Joe The Plumber to Coralville

I knew Ohio's 9th Congressional District was gerrymandered something awful but who'd'a thought it stretched all the way from Toledo to Coralville?
Joe the Plumber will be appearing at a town hall meeting Monday at the Coralville Holiday Inn and Conference Center.
Joe, whose real name is Samuel Joseph Wurzelbacher, shot to stardom during the 2008 presidential campaign when he asked then Sen. Barack Obama at an Ohio campaign appearance about Obama's plan for taxing small businesses. Wurzelbacher said he was about to purchase a company that makes just over $250,000 in revenue, and was concerned that Obama's tax policy would hurt his future business.
The John McCain campaign quickly dubbed Wurzelbacher, a plumber, as "Joe the Plumber" and held him up as an example of hard-working Americans who would be hurt by what Wurzelbacher called "socialist" policies.
Wurzelbacher has parlayed his fame into a political career. On March 6, he won the Republican primary for the House seat in the 9th Congressional District of Ohio.

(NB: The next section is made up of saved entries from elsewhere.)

(* ===== verification/MappedEndToEnd.v ===== *)
(** * From the block layer to the disk of the driver, with data mapping

    One round of the library takes a large request between the client's memory
    and the driver's disk: the module maps the client's pages, the driver works
    on them where they are, and the reply unmaps them. *)
From S2P Require Import Prelude Protocol Linux Kernel Sample Command BlockDev CharDev CharDevProps.
From S2P Require Import LibBius LibBiusProps DataMapping PageLayout MappingProps MappingSample MappedIO MappedReply MappedFaults.
From S2P Require Import Backing Machine MappedMachine RamDisk EndToEnd.

Lemma reply_wf id st ud : 0 <= id < 2 ^ 64 -> 0 <= ud < 2 ^ 64 -> u2k_wf (u2k_with_reply id st ud).
Proof.
  intros. unfold u2k_wf, u2k_with_reply; cbn [u2k_id u2k_cell u2k_user_data].
  pose proof (wrap_range 64 st ltac:(lia)). by split_and!; try lia.
Qed.

(** ** Storing by way of the page table *)
Lemma scatter_fmap m (f g : Z -> Z) (l : list Z) a :
  (forall u v, u ∈ l -> v ∈ l -> f u = f v -> g u = g v) -> a ∈ l -> scatter m (f <$> l) (g <$> l) !! f a = Some (g a).
Proof.
  revert m a. induction l as [|u l IH]; intros m a Hinj Ha; [by apply elem_of_nil in Ha|].
  rewrite !fmap_cons. cbn [scatter]. assert (forall v, v ∈ l -> scatter (<[f u:=g u]> m) (f <$> l) (g <$> l) !! f v = Some (g v)) as Htl.
  { intros v Hv. apply IH; [|done]. intros x y Hx Hy. apply Hinj; by right. }
  apply elem_of_cons in Ha as [->|Ha]; [|by apply Htl].
  destruct (decide (f u ∈ f <$> l)) as [(v & Hfv & Hv)%list_elem_of_fmap|Hn].
  - pose proof (Htl v Hv) as E. rewrite <- Hfv in E. rewrite E. f_equal. apply Hinj; [by right|by left|done].
  - rewrite scatter_outside by done. apply lookup_insert_eq.
Qed.

Section store_back.
Context `{BO : BioOps} `{MO : MmOps}.
(* ===== verification/Threads.v ===== *)
(** * Threads and spin locks

    Programs of several threads over one state: a thread runs its accesses to the
    state one at a time, and takes and returns spin locks in between.  Any
    interleaving is a run.  A proof method for such programs: each lock protects
    a part of the state, with an invariant that holds while nobody owns it. *)
From S2P Require Import Prelude.

(** ** Programs and their runs *)

(** A thread that uses locks [L] on a state [S]: the next access is one atomic
    step, what follows depends on the value it returns. *)
Inductive prog {L S A : Type} : Type :=
  | Done (a : A)
  | Do {X : Type} (m : ST S X) (k : X -> prog)
  | Lock (l : L) (k : prog)
  | Unlock (l : L) (k : prog).
Arguments prog : clear implicits.

Fixpoint prog_bind {L S A B} (f : A -> prog L S B) (p : prog L S A) : prog L S B :=
  match p with
  | Done a => f a
  | Do m k => Do m (fun x => prog_bind f (k x))
  | Lock l k => Lock l (prog_bind f k)
  | Unlock l k => Unlock l (prog_bind f k)
  end.
#[export] Instance prog_ret {L S} : MRet (prog L S) := fun A a => Done a.
#[export] Instance prog_mbind {L S} : MBind (prog L S) := fun A B => prog_bind.

Definition access {L S X} (m : ST S X) : prog L S X := Do m Done.
Definition pthread_spin_lock {L S} (l : L) : prog L S unit := Lock l (Done tt).
Definition pthread_spin_unlock {L S} (l : L) : prog L S unit := Unlock l (Done tt).
Ltac lookup_stored :=
  first [eassumption | eapply zone_written; lookup_stored | eapply stat_written; lookup_stored].
(** The next step on either side of [erase p s = m s']. *)
Ltac estep_prog :=
  lazymatch goal with
  | |- erase ((_ ≫= _) ≫= _) _ = _ => apply erase_assoc
  | |- erase (mret _ ≫= _) _ = _ => apply erase_ret
  | |- erase (pthread_spin_lock _ ≫= _) _ = _ => apply erase_lock
  | |- erase (pthread_spin_unlock _ ≫= _) _ = _ => apply erase_unlock
  | |- erase (lock_zone _ ≫= _) _ = _ => apply erase_lock
  | |- erase (unlock_zone _ ≫= _) _ = _ => apply erase_unlock
  | |- erase (access (gets _) ≫= _) _ = _ => apply erase_gets
  | |- erase (count_open _ ≫= _) _ = _ => apply erase_count_open
  | |- erase (count_imp _ ≫= _) _ = _ => apply erase_count_imp
  | |- erase (count_active _ ≫= _) _ = _ => apply erase_count_active
  | |- erase (read_zone _ ≫= _) _ = _ => eapply erase_read_zone; [lookup_stored|]
  | |- erase (read_stat _ ≫= _) _ = _ => eapply erase_read_stat; [lookup_stored|]
  | |- erase (set_cond _ _ ≫= _) _ = _ => eapply erase_set_cond; [lookup_stored|]
  | |- erase (set_wp _ _ ≫= _) _ = _ => eapply erase_set_wp; [lookup_stored|]
  | |- erase (write_stat _ _ ≫= _) _ = _ => eapply erase_write_stat; [lookup_stored|]
  end.
Ltac estep_op :=
  lazymatch goal with
  | |- _ = ((_ ≫= _) ≫= _) _ => apply bind_assoc
  | |- _ = (mret _ ≫= _) _ => apply bind_mret
  | |- _ = (gets _ ≫= _) _ => apply bind_gets
  | |- _ = (modify _ ≫= _) _ => apply bind_modify
  | |- _ = (put_zone _ _ ≫= _) _ => apply bind_put_zone
  | |- _ = (put_stat _ _ ≫= _) _ => apply bind_put_stat
  | |- _ = (get_zone _ ≫= _) _ => eapply bind_get_zone; [lookup_stored|]
  | |- _ = (get_stat _ ≫= _) _ => eapply bind_get_stat; [lookup_stored|]
  end.
Ltac esteps := repeat ((estep_prog || estep_op); cbv beta); rewrite ?set_zones_twice, ?set_stats_twice; try reflexivity.

(** Counts a zone of a known condition out. *)
Ltac uncount :=
  cbn [uncount_open_prog uncount_open]; unfold uncount_active_prog;
  repeat match goal with
  | |- context [is_active ?c] => let v := eval vm_compute in (is_active c) in change (is_active c) with v
  end; cbv iota.

Section operations.
Context {W : Type} `{RO : RawOps W} (cfg : zone_config).
Abbreviation P := (prog zlock (zstate W)).
Implicit Types s : zstate W.

(** The zone of an operation exists, or both sides fault. *)
Lemma zone_cases {A} i s (r1 r2 : outcome A) :
  (zone_info s !! Z.to_nat i = None -> r1 = Fault OutOfBounds /\ r2 = Fault OutOfBounds) ->
  (forall z, zone_info s !! Z.to_nat i = Some z -> r1 = r2) -> r1 = r2.
Proof. intros HN HS. destruct (zone_info s !! Z.to_nat i) eqn:E; [by eauto|]. by destruct (HN eq_refl) as [-> ->]. Qed.
Lemma stat_cases {A} i s (r1 r2 : outcome A) :
  (stats s !! Z.to_nat i = None -> r1 = Fault OutOfBounds /\ r2 = Fault OutOfBounds) ->
  (forall z, stats s !! Z.to_nat i = Some z -> r1 = r2) -> r1 = r2.
Proof. intros HN HS. destruct (stats s !! Z.to_nat i) eqn:E; [by eauto|]. by destruct (HN eq_refl) as [-> ->]. Qed.

Lemma close_imp_loop_erase skip zone left s :
  erase (close_imp_loop_prog skip zone left) s = close_imp_open_loop skip zone left s.
Proof.
  revert zone s. induction left as [|left IH]; intros zone s; cbn [close_imp_loop_prog close_imp_open_loop]; [done|].
  destruct (_ =? _); [apply IH|]. estep_prog. apply (zone_cases zone s); [by split; [apply no_zone_prog|apply no_zone_op]|]. intros z Hz. esteps.
  case_bool_decide; esteps. apply IH.
Qed.
Lemma close_imp_open_zone_erase zone s :
  erase (close_imp_open_zone_prog cfg zone) s = close_imp_open_zone cfg zone s.
Proof. apply close_imp_loop_erase. Qed.
Lemma open_closed_erase zone explicit z s :
  zone_info s !! Z.to_nat zone = Some z ->
  erase (open_closed_prog cfg zone explicit) s = open_closed cfg zone explicit s.
Proof.
  intros Hz. unfold open_closed_prog, open_closed. esteps. destruct (_ <=? _); esteps.
  - destruct (0 <? _); esteps. apply erase_call; [apply close_imp_open_zone_erase|done].
  - assert (zone_info (add_open 1 s) !! Z.to_nat zone = Some z) as Hz1 by done.
    destruct explicit; esteps.
Qed.
Lemma open_zone_locked_erase zone explicit s :
  erase (open_zone_locked_prog cfg zone explicit) s = open_zone_locked cfg zone explicit s.
Proof.
  unfold open_zone_locked_prog. esteps. apply erase_tail; [|done]. unfold open_switch_prog, open_zone_locked.
  apply (zone_cases zone s); [by split; [apply no_zone_prog|apply no_zone_op]|]. intros z Hz. esteps.
  destruct (z_cond z); esteps.
  - destruct (_ <=? _); esteps. by apply (open_closed_erase _ _ z).
  - destruct explicit; esteps.
  - by apply (open_closed_erase _ _ z).
Qed.
Lemma mark_zone_full_locked_erase zone s :
  erase (mark_zone_full_locked_prog zone) s = mark_zone_full_locked zone s.
Proof.
  unfold mark_zone_full_locked_prog. esteps. apply erase_tail; [|done]. unfold mark_switch_prog, mark_zone_full_locked.
  apply (zone_cases zone s); [by split; [apply no_zone_prog|apply no_zone_op]|]. intros z Hz. esteps.
  destruct (z_cond z); try done; uncount; esteps.
Qed.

"This thing is beautiful," says my pal redistricting consultant Jerry Mandering. "Up by Sandusky it doesn't connect by land at all, they used a freakin' BRIDGE.."

 "This is what we in the business call a Democratic vote sink," said Mandering. "You take all your best Democratic turf and cram it into one seat, to get those voters out of the next districts over where you want Republicans to win. There's no way Joe The Plumber can win this thing, and that's on purpose. That's why he's out in Iowa shilling for a superPAC instead of campaigning in Cleveland. Ohio lost two seats, the Republicans controlled the whole shebang, somebody had to get screwed, and that somebody was Dennis Kucinich. I'd feel sorry for him but now he gets to stay home with his wife. And the least famous person in this race, Marcy Kaptur, is the one who's gonna win."

So how did they extend the district all the way out to Coralville, Jerry? "Well, Coralville and Toledo is both on I-80, and I hear Coralville likes to use I-80 to connect districts."